Ужасно лишать человека доброжелательности. Особенно это касается таких людей, как Джозеф, которые всегда хотели только помогать другим. Поиски сострадания в себе и осознание того, что его больше нет, должны были сломить его, за исключением того, что ему было все равно.

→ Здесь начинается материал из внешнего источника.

Lemma padded_months_collide_witness :
  exists st log,
    parse padded_file = Some (Ok st) /\
    months st = [(txt "1", block_grid [data_line "  1234" "   271"]);
                 (txt "01", block_grid [data_line "   -55" "   271"])] /\
    log = [((txt "01-" ++ pad_month (txt "01") ++ txt "-" ++ txt "1870") ++ txt "-raw.tif",
            Tiff (block_grid [data_line "  1234" "   271"]));
           ((txt "01-" ++ pad_month (txt "01") ++ txt "-" ++ txt "1870") ++ txt "-RGB.png",
            Png (colour_map (block_grid [data_line "  1234" "   271"])) palette);
           ((txt "01-" ++ pad_month (txt "01") ++ txt "-" ++ txt "1870") ++ txt "-raw.tif",
            Tiff (block_grid [data_line "   -55" "   271"]));
           ((txt "01-" ++ pad_month (txt "01") ++ txt "-" ++ txt "1870") ++ txt "-RGB.png",
            Png (colour_map (block_grid [data_line "   -55" "   271"])) palette)] /\
    main accept_all padded_file = Some (write_files accept_all log []) /\
    (accept_all ((txt "01-" ++ pad_month (txt "01") ++ txt "-" ++ txt "1870")
                 ++ txt "-raw.tif") = None ->
     accept_all ((txt "01-" ++ pad_month (txt "01") ++ txt "-" ++ txt "1870")
                 ++ txt "-RGB.png") = None ->
     main accept_all padded_file = Some (log, Ok tt)) /\
    final_files log
    = [((txt "01-" ++ pad_month (txt "01") ++ txt "-" ++ txt "1870") ++ txt "-raw.tif",
        Tiff (block_grid [data_line "   -55" "   271"]));
       ((txt "01-" ++ pad_month (txt "01") ++ txt "-" ++ txt "1870") ++ txt "-RGB.png",
        Png (colour_map (block_grid [data_line "   -55" "   271"])) palette)].
Proof.
  apply (padded_months_collide
           accept_all
           padded_file (header_line "1" "1870") (header_line "01" "1870")
           [data_line "  1234" "   271"] [data_line "   -55" "   271"]
           (txt "1") (txt "1") (txt "1870") (txt "1") (txt "01") (txt "1870") [] []).
  - by_evaluation.
  - by_evaluation.
  - by_evaluation.
  - by_evaluation.
  - by_evaluation.
  - vm_compute; lia.
  - vm_compute; lia.
  - by_evaluation.
  - by_evaluation.
  - discriminate.
  - by_evaluation.
Defined.

(** * Further properties of the script *)

(** ** Well-formed files of any number of periods *)

Lemma header_ok_tokens (h : text) :
  header_ok h = true ->
  (length h <? 50) = true /\
  exists more,
    py_split h = header_token h 0 :: header_token h 1 :: header_token h 2 :: more.
Proof.
  unfold header_ok, header_token. intros H. apply andb_prop in H as [Hlen Htok].
  split; [exact Hlen|].
  destruct (py_split h) as [|D [|M [|Y more]]]; cbn [length] in Htok;
    try discriminate.
  now exists more.
Qed.

Lemma run_period (st : pstate) (p : period) :
  period_ok p = true -> run_lines st (period_lines p) = Ok (after_period st p).
Proof.
  destruct p as [h rows]. unfold period_ok, period_lines, after_period. cbn [fst snd].
  intros H. apply andb_prop in H as [H Hok]. apply andb_prop in H as [Hh Hlen].
  apply Nat.leb_le in Hlen.
  destruct (header_ok_tokens h Hh) as (Hshort & more & Hsplit).
  exact (run_block st h rows _ _ _ more Hshort Hsplit Hok Hlen).
Qed.

Lemma run_periods (ps : list period) :
  forallb period_ok ps = true ->
  forall st, run_lines st (flat_map period_lines ps) = Ok (fold_left after_period ps st).
Proof.
  induction ps as [|p ps IH]; intros Hok st; [reflexivity|].
  cbn [forallb] in Hok. apply andb_prop in Hok as [Hp Hps].
  cbn [flat_map fold_left]. rewrite run_lines_app, (run_period st p Hp). cbn [bind].
  now apply IH.
Qed.

Lemma dict_set_fresh {V} (d : dict V) (k : text) (v : V) :
  ~ In k (keys d) -> dict_set d k v = d ++ [(k, v)].
Proof.
  unfold keys. induction d as [|[k' v'] d IH]; cbn [dict_set map fst In app]; intros Hk.
  - reflexivity.
  - rewrite text_eqb_neq by (intros ->; apply Hk; now left).
    rewrite IH by (intros Hin; apply Hk; now right). reflexivity.
Qed.

Lemma months_fold_after (ps : list period) :
  forall st,
    months (fold_left after_period ps st)
    = fold_left (fun d p => dict_set d (fst (period_entry p)) (snd (period_entry p)))
                ps (months st).
Proof.
  induction ps as [|p ps IH]; intros st; [reflexivity|].
  cbn [fold_left]. now rewrite IH.
Qed.

Lemma fold_dict_set_distinct (ps : list period) :
  forall d : dict grid,
    NoDup (keys d ++ map (fun p => fst (period_entry p)) ps) ->
    fold_left (fun d p => dict_set d (fst (period_entry p)) (snd (period_entry p))) ps d
    = d ++ map period_entry ps.
Proof.
  induction ps as [|p ps IH]; intros d Hnd; cbn [fold_left map].
  - now rewrite app_nil_r.
  - cbn [map] in Hnd.
    assert (Hfresh : ~ In (fst (period_entry p)) (keys d)).
    { intros Hin. apply NoDup_remove_2 in Hnd. apply Hnd. apply in_or_app. now left. }
    rewrite (dict_set_fresh d _ _ Hfresh), IH.
    + rewrite <- app_assoc. cbn [app]. now destruct (period_entry p).
    + unfold keys in *. rewrite map_app. cbn [map fst].
      rewrite <- app_assoc. cbn [app].
      replace (fst (let (a, b) := period_entry p in (a, b))) with (fst (period_entry p))
        by now destruct (period_entry p).
      exact Hnd.
Qed.

(** X1.  A file made of periods, each a header line of at least three tokens
    followed by at most 180 data lines of 360 integer fields, is parsed
    without error; the variables of the script end as the periods leave them
    one after the other: every period stores its grid under its month token
    (a month seen before keeps its place in the mapping and loses its earlier
    grid), and D, M, Y and the row cursor are those of the last period.  When
    the month tokens are pairwise different the mapping is the list of the
    periods' entries in the order of the file. *)
Theorem well_formed_file_parses (content : text) (ps : list period) :
  lines_of content = flat_map period_lines ps ->
  forallb period_ok ps = true ->
  parse content = Some (Ok (fold_left after_period ps init_state)) /\
  (NoDup (map (fun p => header_token (fst p) 1) ps) ->
   months (fold_left after_period ps init_state) = map period_entry ps).
Proof.
  intros Hlines Hok. split.
  - now rewrite parse_lines, Hlines, (run_periods ps Hok).
  - intros Hnd. rewrite months_fold_after.
    change (months init_state) with (@nil (text * grid)).
    now rewrite (fold_dict_set_distinct ps [] Hnd).
Qed.

Lemma three_period_lines :
  lines_of three_period_file = flat_map period_lines three_periods.
Proof. apply lines_of_concat. by_evaluation. Qed.

Lemma three_periods_ok : forallb period_ok three_periods = true.
Proof. by_evaluation. Qed.

Lemma well_formed_file_parses_witness :
  (parse three_period_file = Some (Ok (fold_left after_period three_periods init_state)) /\
   (NoDup (map (fun p => header_token (fst p) 1) three_periods) ->
    months (fold_left after_period three_periods init_state)
    = map period_entry three_periods)) /\
  months (fold_left after_period (firstn 2 three_periods) init_state)
  = map period_entry (firstn 2 three_periods).
Proof.
  split.
  - apply (well_formed_file_parses three_period_file three_periods).
    + exact three_period_lines.
    + exact three_periods_ok.
  - apply (well_formed_file_parses
             (concat (flat_map period_lines (firstn 2 three_periods)))
             (firstn 2 three_periods)).
    + apply lines_of_concat. by_evaluation.
    + by_evaluation.
    + cbn [firstn three_periods map fst].
      apply NoDup_cons; [|apply NoDup_cons; [intros []|apply NoDup_nil]].
      cbn [In]. intros [H|[]]. vm_compute in H. discriminate.
Defined.


(** ** Errors of the reading loop *)

Lemma raised_everywhere (fs : filesystem) (content : text) (line : text) :
  In line (lines_of content) ->
  (forall st, is_ok (process_line st line) = false) ->
  exists e, parse content = Some (Raise e) /\ main fs content = Some ([], Raise e).
Proof.
  intros Hin Hbad.
  pose proof (run_lines_raises init_state (lines_of content) line Hin Hbad) as H.
  apply not_ok_raises in H as [e He]. exists e.
  assert (Hp : parse content = Some (Raise e)) by now rewrite parse_lines, He.
  split; [exact Hp|now apply main_raises].
Qed.

(** X2.  A line of fewer than 50 characters that has fewer than three
    tokens, an empty line among them, cannot be unpacked into day, month and
    year: an input with such a line anywhere makes the script raise, and
    nothing is written, whatever the file system. *)
Theorem short_header_raises (fs : filesystem) (content line : text) :
  In line (lines_of content) ->
  length line < 50 ->
  length (py_split line) < 3 ->
  exists e, parse content = Some (Raise e) /\ main fs content = Some ([], Raise e).
Proof.
  intros Hin Hshort Htok. apply (raised_everywhere fs content line Hin).
  intros st. unfold process_line.
  apply Nat.ltb_lt in Hshort. rewrite Hshort.
  destruct (py_split line) as [|D [|M [|Y more]]]; try reflexivity.
  cbn [length] in Htok. lia.
Qed.

Lemma short_header_raises_witness :
  exists e, parse blank_line_file = Some (Raise e) /\
            main accept_all blank_line_file = Some ([], Raise e).
Proof.
  apply (short_header_raises accept_all blank_line_file nl).
  - vm_compute. tauto.
  - vm_compute. lia.
  - vm_compute. lia.
Defined.

(** The error of the empty line after a good period. *)
Example blank_line_error : parse blank_line_file = Some (Raise ValueError).
Proof. by_evaluation. Qed.

(** X3.  A data line (50 characters or more) one of whose 360 field slots
    holds no integer literal makes the script raise wherever it stands in the
    input, and nothing is written, whatever the file system. *)
Theorem bad_field_raises (fs : filesystem) (content line : text) (c : nat) :
  In line (lines_of content) ->
  50 <= length line ->
  c < 360 ->
  field line c = None ->
  exists e, parse content = Some (Raise e) /\ main fs content = Some ([], Raise e).
Proof.
  intros Hin Hlong Hc Hf. apply (raised_everywhere fs content line Hin).
  intros st. apply (process_line_bad_field line st c); [|exact Hc|exact Hf].
  now apply Nat.ltb_ge.
Qed.

Lemma bad_field_raises_witness :
  exists e, parse bad_field_file = Some (Raise e) /\
            main accept_all bad_field_file = Some ([], Raise e).
Proof.
  apply (bad_field_raises accept_all bad_field_file (data_line "  12a " "   271") 0).
  - vm_compute. tauto.
  - vm_compute. lia.
  - lia.
  - by_evaluation.
Defined.

Lemma grid_set_below (na : grid) (r c : nat) (v : Z) :
  length na <= r -> grid_set na r c v = None.
Proof.
  intros H. unfold grid_set. apply nth_error_None in H. now rewrite H.
Qed.

(** A data line read when the row cursor has left the array. *)
Lemma process_line_row_overflow (line : text) (st : pstate) (M : text) (na : grid) (r : nat) :
  data_ok line = true ->
  var_M st = Some M -> dict_get (months st) M = Some na ->
  var_r st = Some r -> length na <= r ->
  process_line st line = Raise IndexError.
Proof.
  intros Hok HM Hget Hr Hlen. unfold process_line.
  rewrite (data_ok_long _ Hok).
  change (seq 0 COLS) with (0 :: seq 1 359). cbn [for_each].
  unfold store_field at 1. fold (field line 0).
  assert (Hf : field line 0 <> None) by (apply data_ok_field; [assumption|unfold COLS; lia]).
  destruct (field line 0) as [v|]; [|congruence].
  cbn [or_raise bind]. rewrite HM. cbn [or_raise bind].
  rewrite Hget. cbn [or_raise bind]. rewrite Hr. cbn [or_raise bind].
  rewrite (grid_set_below na r 0 (wrap16 v) Hlen). reflexivity.
Qed.

(** X4.  After well-formed periods, a header followed by 181 or more good
    data lines raises IndexError at the 181st: the row cursor has left the
    180 rows of the array.  Whatever follows in the file is not read, and
    nothing is written, whatever the file system. *)
Theorem too_many_rows_raises
        (fs : filesystem) (content : text) (ps : list period) (h : text)
        (rows rest : list text) :
  lines_of content = flat_map period_lines ps ++ h :: rows ++ rest ->
  forallb period_ok ps = true ->
  header_ok h = true ->
  length rows = 181 ->
  forallb data_ok rows = true ->
  parse content = Some (Raise IndexError) /\
  main fs content = Some ([], Raise IndexError).
Proof.
  intros Hlines Hps Hh Hlen Hok.
  assert (Hp : parse content = Some (Raise IndexError)); [|split; [exact Hp|now apply main_raises]].
  rewrite parse_lines, Hlines, run_lines_app, (run_periods ps Hps). cbn [bind].
  set (st := fold_left after_period ps init_state).
  rewrite <- (firstn_skipn 180 rows) in Hok |- *.
  rewrite forallb_app in Hok. apply andb_prop in Hok as [Hfirst Hlast].
  assert (Hlen1 : length (firstn 180 rows) = 180) by (rewrite length_firstn; lia).
  destruct (skipn 180 rows) as [|line tail] eqn:Hskip.
  { apply (f_equal (@length text)) in Hskip. rewrite length_skipn in Hskip.
    cbn [length] in Hskip. lia. }
  rewrite <- app_assoc.
  change (h :: firstn 180 rows ++ (line :: tail) ++ rest)
    with (period_lines (h, firstn 180 rows) ++ (line :: tail ++ rest)).
  rewrite run_lines_app.
  rewrite (run_period st (h, firstn 180 rows)).
  - cbn [bind]. unfold run_lines. cbn [for_each].
    cbn [forallb] in Hlast. apply andb_prop in Hlast as [Hline _].
    rewrite (process_line_row_overflow line _ (header_token h 1)
               (block_grid (firstn 180 rows)) 180 Hline); try reflexivity.
    + unfold after_period. cbn [months fst snd]. apply dict_get_set_same.
    + unfold after_period. cbn [var_r fst snd]. now rewrite Hlen1.
    + rewrite block_grid_length by (unfold ROWS; lia). unfold ROWS. lia.
  - unfold period_ok. cbn [fst snd]. rewrite Hh, Hfirst.
    assert (Hle : (length (firstn 180 rows) <=? ROWS) = true)
      by (apply Nat.leb_le; unfold ROWS; lia).
    now rewrite Hle.
Qed.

Это одно из воспоминаний Джозефа.
Он мог их чувствовать. В каждом заключенном на этом уровне была какая-то искра, маленький огонек в темноте. Ненастоящий свет. Света не было. Но у них был биомантический огонек. Джозеф закрывает глаза и сосредотачивается, позволяя своим чувствам смешаться с его врожденной магией. Тридцать одна душа. Оборванные, истощенные и гниющие. Некоторые ранены, другие просто потеряли рассудок и даже не знают, где они находятся. Или кто они. Они сломаны. Джозеф мог бы их починить. Подтолкнуть здесь, толкнуть там, и химия восстановятся, пути исправятся. Он мог бы их починить. Но почему он должен это делать? Он не может найти в себе силы. Ему все равно.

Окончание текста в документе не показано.